From that, I built two core experiences:
1. Driver Dashboard (Tesla Model Example)
A clean visual interface showing:
Real-time risk detection
Blind spot alerts
Trip history
Safety score
Nearby incidents & warnings
A simple mental model of what the car “sees” beyond its own sensors

2. Operator Dashboard (Company Side)
A high-level view of:
OEM cameras
City infrastructure
Trafikverket collision data
Data fusion pipeline
Prediction engine
Live map with hotspots, near misses, and alerts

3. Animated Story (Lovable)
To pitch effectively, I structured the narrative into clear, slow transitions:
The visibility problem
Cost of collisions
Decentralized multi-camera safety network
Fully anonymous data pipeline
Real-time prediction
Collision avoided sequence
City-scale value model and licensing
I designed everything to stay consistent: dark theme, neon accent colors, soft motion, clear icons, blurred faces, encrypted-data visuals.
Activities.
UX Structure · System Flow Mapping · Dashboard UI · Warning States · Confidential Computing Flow Visualization · Motion & Storyboarding · Interaction Design · Figma to Lovable Implementation · Rapid iteration with engineers
Result
We delivered a convincing real-time safety concept that showcased the societal impact of federated perception:
A clear demonstration of how vehicles can “see” beyond their own blind spots
A working UI prototype for both driver and operator views
An explanation of decentralized computing + confidential analytics
A compelling animated narrative that connected all moving parts
Our solution showed how shared perception reduces accidents while staying GDPR-safe, making it attractive for cities, OEMs, and fleet operators.

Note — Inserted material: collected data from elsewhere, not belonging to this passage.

(** * extract_kernel.py: the ISO 9660 kernel extractor, embedded in Rocq

    A shallow embedding of [src/extract_kernel.py]:
    - [parse_iso9660_primary_volume_descriptor]  (volume descriptor scan),
    - [parse_directory_record]                   (directory record decoding),
    - [find_file_in_path]                        (path resolution),
    - [extract_file]                             (extent read),
    - the signature scan at the end of [main]    (fallback).

    Python [bytes] are lists of [byte], Python [int]s are [Z], exceptions
    are an explicit [Raise] outcome, and the two [while] loops are run with
    fuel ([None] means the fuel ran out, nothing else does).  Console output
    ([print]) has no influence on any returned value and is left out. *)

From Stdlib Require Import ZArith List Bool Lia String Ascii.
From Stdlib Require Import Strings.Byte.
Import ListNotations.
Local Open Scope Z_scope.

(** ** Python values and exceptions *)

Definition bytes := list byte.

Definition byte_val (b : byte) : Z := Z.of_N (Byte.to_N b).

(** [len(x)] *)
Definition len {A : Type} (l : list A) : Z := Z.of_nat (List.length l).

(** The exceptions the embedded code can raise. *)
Inductive exn : Type :=
| IndexError
| StructError          (* struct.error *)
| UnicodeDecodeError
| ZeroDivisionError
| OSError.             (* [open] refusing a path *)

Inductive result (A : Type) : Type :=
| Ret (a : A)
| Raise (e : exn).
Arguments Ret {A} a.
Arguments Raise {A} e.

Definition bind {A B : Type} (m : result A) (k : A -> result B) : result B :=
  match m with
  | Ret a => k a
  | Raise e => Raise e
  end.

Notation "x <- m ;; k" := (bind m (fun x => k))
  (at level 61, m at next level, right associativity).

(** An index of a slice, brought into [0, n] the way Python does it:
    a negative index counts from the end, and everything is clipped. *)
Definition clamp (i n : Z) : Z :=
  if i <? 0 then Z.max (i + n) 0 else Z.min i n.

(** [l[lo:hi]]: never raises, silently clips to what is there. *)
Definition pyslice {A : Type} (l : list A) (lo hi : Z) : list A :=
  let n := len l in
  let lo' := clamp lo n in
  let hi' := clamp hi n in
  firstn (Z.to_nat (hi' - lo')) (skipn (Z.to_nat lo') l).

(** [l[i]] on bytes: an [int] in [0, 255], or IndexError. *)
Definition pyindex (l : bytes) (i : Z) : result Z :=
  let j := if i <? 0 then i + len l else i in
  if (0 <=? j) && (j <? len l) then
    match nth_error l (Z.to_nat j) with
    | Some b => Ret (byte_val b)
    | None => Raise IndexError
    end
  else Raise IndexError.

(** [a % b]: the sign of the result follows the divisor, as [Z.modulo]. *)
Definition pymod (a b : Z) : result Z :=
  if b =? 0 then Raise ZeroDivisionError else Ret (a mod b).

(** Little-endian unsigned integer held in a byte string. *)
Definition le_uint (buf : bytes) : Z :=
  fold_right (fun b acc => byte_val b + 256 * acc) 0 buf.

(** [struct.unpack('<I', buf)[0]]: the buffer must hold exactly 4 bytes. *)
Definition unpack_I (buf : bytes) : result Z :=
  if len buf =? 4 then Ret (le_uint buf) else Raise StructError.

(** [struct.unpack('<H', buf)[0]]: the buffer must hold exactly 2 bytes. *)
Definition unpack_H (buf : bytes) : result Z :=
  if len buf =? 2 then Ret (le_uint buf) else Raise StructError.

Definition is_ascii (b : byte) : bool := byte_val b <? 128.

(** [buf.decode('ascii')] *)
Definition decode_ascii (buf : bytes) : result string :=
  if forallb is_ascii buf then Ret (string_of_list_byte buf)
  else Raise UnicodeDecodeError.

(** [str.isspace] on the characters an ASCII decode can produce. *)
Definition isspace (c : ascii) : bool :=
  let n := Z.of_N (N_of_ascii c) in
  ((9 <=? n) && (n <=? 13)) || ((28 <=? n) && (n <=? 32)).

Fixpoint lstrip (s : string) : string :=
  match s with
  | EmptyString => EmptyString
  | String c s' => if isspace c then lstrip s' else s
  end.

Fixpoint rstrip (s : string) : string :=
  match s with
  | EmptyString => EmptyString
  | String c s' =>
      match rstrip s' with
      | EmptyString => if isspace c then EmptyString else String c EmptyString
      | r => String c r
      end
  end.

(** [s.strip()]: white space goes at both ends. *)
Definition strip (s : string) : string := lstrip (rstrip s).

(** ** parse_directory_record *)

(** The dict built by [parse_directory_record], key by key:
    'name', 'extent', 'length', 'is_dir', 'record'. *)
Record entry : Type := mk_entry {
  e_name : string;
  e_extent : Z;
  e_length : Z;
  e_is_dir : bool;
  e_record : bytes
}.

Definition zeros4 : bytes := [x00; x00; x00; x00].

Definition parse_directory_record (record_data : bytes)
  : result (option entry) :=
  if len record_data =? 0 then Ret None else
  b0 <- pyindex record_data 0 ;;
  if b0 =? 0 then Ret None else
  length <- pyindex record_data 0 ;;
  ext_attr_length <- pyindex record_data 1 ;;
  extent_location <- unpack_I (pyslice record_data 2 6 ++ zeros4) ;;
  data_length <- unpack_I (pyslice record_data 10 14 ++ zeros4) ;;
  name_length <- pyindex record_data 32 ;;
  raw_name <- decode_ascii (pyslice record_data 33 (33 + name_length)) ;;
  let name := strip raw_name in
  flags <- pyindex record_data 25 ;;
  let is_dir := negb (Z.land flags 2 =? 0) in
  Ret (Some {| e_name := name;
               e_extent := extent_location;
               e_length := data_length;
               e_is_dir := is_dir;
               e_record := pyslice record_data 0 length |}).

(** ** parse_iso9660_primary_volume_descriptor *)

(** What one turn of a [while] loop decides: go round again with a new
    offset, or leave the loop with a value. *)
Inductive ctl (A : Type) : Type :=
| Next (offset : Z)
| Stop (a : A).
Arguments Next {A} offset.
Arguments Stop {A} a.

(** Run a loop body [step] from [offset], at most [fuel] times. *)
Fixpoint run_loop {A : Type} (step : Z -> result (ctl A))
    (fuel : nat) (offset : Z) : option (result A) :=
  match fuel with
  | O => None
  | S fuel' =>
      match step offset with
      | Raise e => Some (Raise e)
      | Ret (Stop a) => Some (Ret a)
      | Ret (Next offset') => run_loop step fuel' offset'
      end
  end.

(** The body of [while True].  [Stop None] is the [break] at the
    terminator, after which the function returns [(None, None)];
    [Stop (Some (root_dir_record, logical_block_size))] is the [return]
    inside the loop. *)
Definition pvd_step (iso_data : bytes) (offset : Z)
  : result (ctl (option (bytes * Z))) :=
  let descriptor := pyslice iso_data offset (offset + 2048) in
  type_code <- pyindex descriptor 0 ;;
  if type_code =? 0 then Ret (Next (offset + 2048))
  else if type_code =? 1 then
    let pvd := descriptor in
    raw_system_id <- decode_ascii (pyslice pvd 8 40) ;;
    let system_id := strip raw_system_id in
    raw_volume_id <- decode_ascii (pyslice pvd 40 72) ;;
    let volume_id := strip raw_volume_id in
    volume_space_size <- unpack_I (pyslice pvd 80 84) ;;
    volume_set_size <- unpack_H (pyslice pvd 120 122) ;;
    volume_sequence_number <- unpack_H (pyslice pvd 124 126) ;;
    logical_block_size <- unpack_H (pyslice pvd 128 130) ;;
    path_table_size <- unpack_I (pyslice pvd 132 136) ;;
    let root_dir_record := pyslice pvd 156 190 in
    Ret (Stop (Some (root_dir_record, logical_block_size)))
  else if type_code =? 255 then Ret (Stop None)
  else Ret (Next (offset + 2048)).

(** The scan moves 2048 bytes forward each turn and stops with IndexError
    once past the end of the image, so one turn per byte of the image (and
    one more) is always enough fuel: see [pvd_scan_total]. *)
Definition parse_iso9660_primary_volume_descriptor (iso_data : bytes)
  : option (result (option (bytes * Z))) :=
  run_loop (pvd_step iso_data) (S (List.length iso_data)) 0x8000.

(** ** find_file_in_path *)

(** The body of [while offset < len(dir_data)].  [Stop (Some entry)] is the
    [break] with [found = True]; [Stop None] is the loop condition turning
    false with [found] still [False]. *)
Definition scan_step (dir_data : bytes) (block_size : Z) (component : string)
    (offset : Z) : result (ctl (option entry)) :=
  if offset <? len dir_data then
    record_length <- pyindex dir_data offset ;;
    if record_length =? 0 then
      r <- pymod offset block_size ;;
      let sector_remainder := block_size - r in
      if sector_remainder <? block_size
      then Ret (Next (offset + sector_remainder))
      else Ret (Next offset)
    else
      let record := pyslice dir_data offset (offset + record_length) in
      parsed <- parse_directory_record record ;;
      match parsed with
      | Some e =>
          if String.eqb (e_name e) component then Ret (Stop (Some e))
          else Ret (Next (offset + record_length))
      | None => Ret (Next (offset + record_length))
      end
  else Ret (Stop None).

(** The [for component in path_components] loop, with [current] as its
    state.  [current_path] is only ever appended to and is left out. *)
Fixpoint walk (fuel : nat) (iso_data : bytes) (block_size : Z)
    (path_components : list string) (current : entry)
  : option (result (option entry)) :=
  match path_components with
  | [] => Some (Ret (Some current))
  | component :: rest =>
      if negb (e_is_dir current) then Some (Ret None)
      else
        let extent_offset := e_extent current * block_size in
        let dir_data :=
          pyslice iso_data extent_offset (extent_offset + e_length current) in
        match run_loop (scan_step dir_data block_size component) fuel 0 with
        | None => None
        | Some (Raise e) => Some (Raise e)
        | Some (Ret None) => Some (Ret None)
        | Some (Ret (Some found)) => walk fuel iso_data block_size rest found
        end
  end.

The final pitch was fast, visual, and technically credible thanks to the coordinated UI + animation work.
Deliverables.
Animated 10-scene Lovable presentation 16:9 · Driver dashboard UI · Internal operator dashboard · Data fusion flow diagram · UI components, icons, and color/alert system · Story structure for the pitch


Learnings
Compressing a technical product into a clear, intuitive narrative is a design challenge in itself. The key is reducing cognitive load: one idea per frame, slow transitions, strong visual metaphors, and consistent iconography. Collaborating with data scientists and engineers in real time helped align the storytelling with the underlying architecture.
Takeaway.
I turned a complex federated safety concept into a readable, engaging product story, backed by UI prototypes that made the idea feel real. The project reinforced how design can clarify emerging technologies like edge computing, confidential computing, and multi-camera fusion — making them understandable and actionable. I also got an idea of how much data traffikverket.se has, and an understanding of how much information is actually available to the public.